Включать обучение в бюджет

Смена платформ и радикальное изменение конфигурации означают, что вы также потеряете знания ваших людей. Перед тем как осуществить такой переход, обеспечьте обучение персонала новым вещам. Системные администраторы не смогут однажды проснуться утром и обнаружить, что они таинственным образом во сне освоили операции по новой технологии. Им нужен кто-то, кто бы объяснил, какие добавить патчи, какие службы выключить и т.д.

В Rockland General технический персонал перенес всю особо критичную информацию больницы из большого старого компьютера, который они знали, как обслуживать, в незнакомую распределенную среду. И в процессе этого руководство не обеспечило им ни одного занятия по безопасности. Неудивительно, что с безопасностью возникли такие большие проблемы!

Подсчитывать очки

Мы уже обсудили виды рисков, сопровождающих краткосрочное мышление. Теперь поговорим об одном из способов эти риски избежать: о подсчете очков!

Высшее руководство должно подсчитывать очки по безопасности сотрудников всех уровней. Ни один из менеджеров, отвечающих за техническую поддержку компьютеров, не должен получать премию, пока он не добьется поставленных перед ним целей по обеспечению безопасности. Таким же образом системные администраторы должны набирать очки за то, как они защищают информацию, а не только за то, как они обеспечивают исправность сети и ее работу.

Контрольный список

Используйте этот список, чтобы определить, подвергается ли ваша компания риску по причине незнания того, каким этот риск является. Можете ли вы поставить «Да» напротив каждого пункта?

— Проводилась ли недавно оценка риска?

— Классифицированы ли системы по уровню риска (некритичные, критичные, особо критичные и т. д.)?

— Привязаны ли цели руководства к вопросам безопасности?

— Проводятся ли плановые аудиты для проверки ранее сделанной оценки риска?

— Привлекаются ли, при необходимости, внешние аудиторы для оценки и уменьшения риска? (Некоторые владельцы информации еще не знают, какие ценности они имеют!)

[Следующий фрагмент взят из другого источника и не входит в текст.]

(* ===== verification/Cprintf.v ===== *)
(** Kernel messages (printint, cprintf and panic of console.c): they go to the screen
    and the serial line under the console lock, except those of a panic. *)

From S2P Require Import Prelude Layout Ulib Printf Console.

Definition kdigits : list Z := chars "0123456789abcdef".

(** The loops that print [buf] backwards and the string of a conversion [%s]; a [char]
    is signed. *)
Definition schar (c : Z) : Z := if c <? 128 then c else c - 256.
Fixpoint cput_all (s : list Z) : M console unit :=
  match s with [] => skip | c :: s => _ ← consputc (schar c); cput_all s end.

Definition kprintint (xx base : Z) (sgn : bool) : M console unit :=
  let neg := sgn && (xx <? 0) in
  x ← (if neg then if xx =? -2147483648 then undef "signed overflow" else mret (-xx) else mret (u32 xx));
  buf ← digits_loop kdigits 33 x base [];
  if neg && (16 <=? Z.of_nat (length buf)) then undef "buf[16]" else
  let buf := if neg then buf ++ [MINUS] else buf in
  cput_all (reverse buf).

Fixpoint cprintf_loop (fmt : list Z) (argp : list arg) : M console unit :=
  match fmt with
  | [] => skip
  | c :: fmt =>
      if negb (c =? PERCENT) then _ ← consputc c; cprintf_loop fmt argp else
      match fmt with
      | [] => skip
      | c :: fmt =>
          if c =? 100 (* d *) then
            match argp with
            | Num n :: argp => _ ← kprintint (s32 n) 10 true; cprintf_loop fmt argp
            | _ => undef "argument"
            end
          else if (c =? 120) || (c =? 112) (* x, p *) then
            match argp with
            | Num n :: argp => _ ← kprintint (s32 n) 16 false; cprintf_loop fmt argp
            | _ => undef "argument"
            end
          else if c =? 115 (* s *) then
            match argp with
            | Str s :: argp => _ ← cput_all (default (chars "(null)") s); cprintf_loop fmt argp
            | _ => undef "argument"
            end
          else if c =? PERCENT then _ ← consputc PERCENT; cprintf_loop fmt argp
          else _ ← consputc PERCENT; _ ← consputc c; cprintf_loop fmt argp
      end
  end.

(** The format is never null here. *)
Definition cprintf (fmt : list Z) (argp : list arg) : M console unit :=
  l ← gets locking;
  _ ← when l acquire_cons;
  _ ← cprintf_loop fmt argp;
  when l release_cons.

(** [getcallerpcs] (spinlock.c): the saved instruction pointers of the frames that
    start at [ebp], in a memory of words; [v] is the address of the caller's first
    argument. *)
Fixpoint walk_frames (word : Z → Z) (n : nat) (ebp : Z) : list Z :=
  match n with
  | O => []
  | S n =>
      if (ebp =? 0) || (ebp <? KERNBASE) || (ebp =? 4294967295) then replicate (S n) 0
      else word (u32 (ebp + 4)) :: walk_frames word n (word ebp)
  end.
Definition getcallerpcs (word : Z → Z) (v : Z) : list Z := walk_frames word 10 (u32 (v - 8)).

Fixpoint put_pcs (pcs : list Z) : M console unit :=
  match pcs with [] => skip | pc :: pcs => _ ← cprintf (chars " %p") [Num pc]; put_pcs pcs end.

(** [panic(s)] up to its last loop [for(;;)]; [lapicid] is the number of this
    processor, [word] the memory and [v] the address of the argument [s]. *)
Definition kpanic (lapicid : Z) (s : list Z) (word : Z → Z) (v : Z) : M console unit :=
  _ ← modify (λ st, st <| locking := false |>);
  _ ← cprintf (chars "lapicid %d: panic: ") [Num lapicid];
  _ ← cprintf s [];
  _ ← cprintf [10] [];
  _ ← put_pcs (getcallerpcs word v);
  modify (λ st, st <| panicked := true |>).

(** ** What is printed *)

(** The text that a format gives. *)
Inductive text : list Z → list arg → list Z → Prop :=
| text_nil ap : text [] ap []
| text_char c fmt ap out : c ≠ PERCENT → text fmt ap out → text (c :: fmt) ap (c :: out)
| text_end ap : text [PERCENT] ap []
| text_d n ds fmt ap out : digits_of 10 (Z.abs (s32 n)) ds → text fmt ap out →
    text (PERCENT :: 100 :: fmt) (Num n :: ap)
      ((if s32 n <? 0 then [MINUS] else []) ++ (digit kdigits <$> ds) ++ out)
| text_x c n ds fmt ap out : c = 120 ∨ c = 112 → digits_of 16 (u32 n) ds → text fmt ap out →
    text (PERCENT :: c :: fmt) (Num n :: ap) ((digit kdigits <$> ds) ++ out)
| text_s s fmt ap out : text fmt ap out →
    text (PERCENT :: 115 :: fmt) (Str s :: ap) (default (chars "(null)") s ++ out)
| text_percent fmt ap out : text fmt ap out → text (PERCENT :: PERCENT :: fmt) ap (PERCENT :: out)
| text_other c fmt ap out : c ∉ [100; 120; 112; 115; PERCENT] → text fmt ap out →
    text (PERCENT :: c :: fmt) ap (PERCENT :: c :: out).

Definition byte (c : Z) : Prop := 0 ≤ c < 256.

(** The arguments are those the format asks for. *)
Fixpoint fits (fmt : list Z) (ap : list arg) : Prop :=
  match fmt with
  | [] => True
  | c :: fmt =>
      byte c ∧
      if negb (c =? PERCENT) then fits fmt ap else
      match fmt with
      | [] => True
      | c :: fmt =>
          byte c ∧
          if c =? 100 then
            match ap with Num n :: ap => s32 n ≠ -2147483648 ∧ fits fmt ap | _ => False end
          else if (c =? 120) || (c =? 112) then match ap with Num n :: ap => fits fmt ap | _ => False end
          else if c =? 115 then
            match ap with Str s :: ap => Forall byte (default [] s) ∧ fits fmt ap | _ => False end
          else fits fmt ap
      end
  end.

(** The console can print; a state after [out] has been printed. *)
Definition live (s : console) : Prop := panicked s = false ∧ uart s = true ∧ screen_ok (scr s).

Definition printed (out : list Z) (s s' : console) : Prop :=
  live s' ∧ serial s' = serial s ++ out ∧ lines s' = lines s ∧ locks s' = locks s ∧ locking s' = locking s.

Lemma consputc_printed c s : live s → c ≠ BACKSPACE → returns (consputc c) s (λ _ s', printed [c mod 256] s s').
Proof.
  intros (Hp & Hu & Hs) Hc. unfold consputc. mgo. rewrite Hp. rewrite (proj2 (Z.eqb_neq c _)) by done.
  unfold uartputc. mgo. rewrite Hu. cbn [when]. mgo. unfold on_screen, zoom, returns. cbn [scr set].
  pose proof (cgaputc_ok c (scr s) Hs) as Hok. unfold returns in Hok. destruct (cgaputc c (scr s)); try done.
  by repeat split; try apply Hok.
Qed.

Lemma printed_nil s : live s → printed [] s s.
Proof. intros. repeat split; try apply H. by rewrite app_nil_r. Qed.

Lemma printed_trans o1 o2 s1 s2 s3 : printed o1 s1 s2 → printed o2 s2 s3 → printed (o1 ++ o2) s1 s3.
Proof.
  intros (_ & E1 & E2 & E3 & E4) (H & F1 & F2 & F3 & F4).
  split_and!; [apply H..|by rewrite F1, E1, app_assoc|congruence|congruence|congruence].
Qed.

(** Printing one text after another. *)
Lemma printed_bind {B} o1 (m1 : M console unit) (k : unit → M console B) s s0 o0 (Q : B → console → Prop) :
  returns m1 s (λ _ s', printed o1 s s') → printed o0 s0 s →
  (∀ s', printed (o0 ++ o1) s0 s' → returns (k tt) s' Q) → returns (m1 ≫= k) s Q.
Proof.
  intros H1 H0 Hk. apply returns_bind. eapply returns_mono; [done|]. intros [] s' H'. apply Hk. by eapply printed_trans.
Qed.

Lemma cput_all_printed l s : live s → Forall byte l → returns (cput_all l) s (λ _ s', printed l s s').
Proof.
  intros Hs Hl. revert s Hs. induction Hl as [|c l Hc _ IH]; intros s Hs; cbn [cput_all].
  { by apply returns_ret, printed_nil. }
  unfold byte, schar, BACKSPACE in *. eapply printed_bind; [apply consputc_printed; [done|]|by apply printed_nil|].
  { unfold BACKSPACE. case_match; lia. }
  intros s1 H1. eapply returns_mono; [apply IH, H1|]. intros [] s2 H2. eapply printed_trans in H2; [|done].
  replace (c :: l) with (([] ++ [(if c <? 128 then c else c - 256) mod 256]) ++ l); [done|]. cbn. f_equal.
  case_match; [by apply Z.mod_small|]. replace (c - 256) with (c + (-1) * 256) by lia. rewrite Z.mod_add by lia. by apply Z.mod_small.
Qed.

Lemma digit_byte d : byte (digit kdigits d).
Proof.
  unfold digit. destruct (kdigits !! Z.to_nat d) eqn:E; [|done]. apply list_elem_of_lookup_2 in E. cbn.
  revert E. generalize z. apply Forall_forall. unfold byte. repeat constructor; done.
Qed.

Lemma kprintint_printed xx base sgn k s : live s → 2 ≤ base ≤ 16 → -2147483648 ≤ xx < 2147483648 →
  (sgn = true → xx ≠ -2147483648) → two32 ≤ base ^ Z.of_nat (S k) → (k < 15)%nat →
  returns (kprintint xx base sgn) s (λ _ s', ∃ ds, digits_of base (if sgn then Z.abs xx else u32 xx) ds ∧
    printed ((if sgn && (xx <? 0) then [MINUS] else []) ++ (digit kdigits <$> ds)) s s').
Proof.
  intros Hs Hb Hx Hmin Hp Hk. unfold kprintint. apply returns_bind.
  set (neg := sgn && (xx <? 0)). set (x := if sgn then Z.abs xx else u32 xx).
  assert (Ex : (if neg then if xx =? -2147483648 then undef "signed overflow" else mret (-xx) else mret (u32 xx) : M console Z) = mret x).
  { unfold neg, x. destruct sgn; cbn [andb]; [|done]. specialize (Hmin eq_refl). destruct (Z.ltb_spec xx 0).
    - rewrite (proj2 (Z.eqb_neq xx _)) by lia. f_equal. lia.
    - f_equal. rewrite u32_small by (unfold two32; lia). lia. }
  rewrite Ex. apply returns_ret. assert (0 ≤ x < two32).
  { unfold x. destruct sgn; [unfold two32; lia|apply u32_range]. }
  apply returns_bind. eapply returns_mono; [apply (digits_loop_ok _ base k); [done..|lia|lia|cbn; lia]|].
  intros buf out' [-> (ds & -> & Hds & Hlen)]. cbn [app]. rewrite length_reverse, length_fmap.
  rewrite (proj2 (Z.leb_gt 16 _)) by lia. rewrite andb_false_r.
  assert (Forall byte (digit kdigits <$> ds)) by (apply Forall_fmap, Forall_true; apply digit_byte).
  assert (E : reverse (if neg then reverse (digit kdigits <$> ds) ++ [MINUS] else reverse (digit kdigits <$> ds)) =
              (if neg then [MINUS] else []) ++ (digit kdigits <$> ds)).
  { destruct neg; [by rewrite reverse_app, reverse_involutive|apply reverse_involutive]. }
  rewrite E. eapply returns_mono; [apply cput_all_printed; [done|]|by eauto].
  apply Forall_app. split; [|done]. destruct neg; [|done]. apply Forall_singleton. done.
Qed.

Lemma s32_range x : -2147483648 ≤ s32 x < 2147483648.
Proof. unfold s32. pose proof (u32_range x). unfold two32 in *. destruct (Z.ltb_spec (u32 x) 2147483648); lia. Qed.

Lemma u32_s32 x : u32 (s32 x) = u32 x.
Proof.
  unfold s32. case_match; unfold u32; [by rewrite Zmod_mod|]. rewrite Zminus_mod, Z_mod_same_full, Z.sub_0_r by done.
  by rewrite !Zmod_mod.
Qed.

Lemma byte_printed c s : live s → byte c → returns (consputc c) s (λ _ s', printed [c] s s').
Proof.
  intros Hs Hc. eapply returns_mono; [apply consputc_printed; [done|unfold byte, BACKSPACE in *; lia]|].
  intros []. by rewrite Z.mod_small.
Qed.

— Все ли сотрудники (как менеджеры, так и системные администраторы) назначаются на должности и оцениваются, основываясь на выполнении ими задач по обеспечению безопасности?

Заключительные слова

Оценка риска является одной из важнейших и наиболее игнорируемых задач в области безопасности. Как ни печально, но это действительно так. Вы должны понять, что у вас есть и что из вашего имущества заслуживает охраны.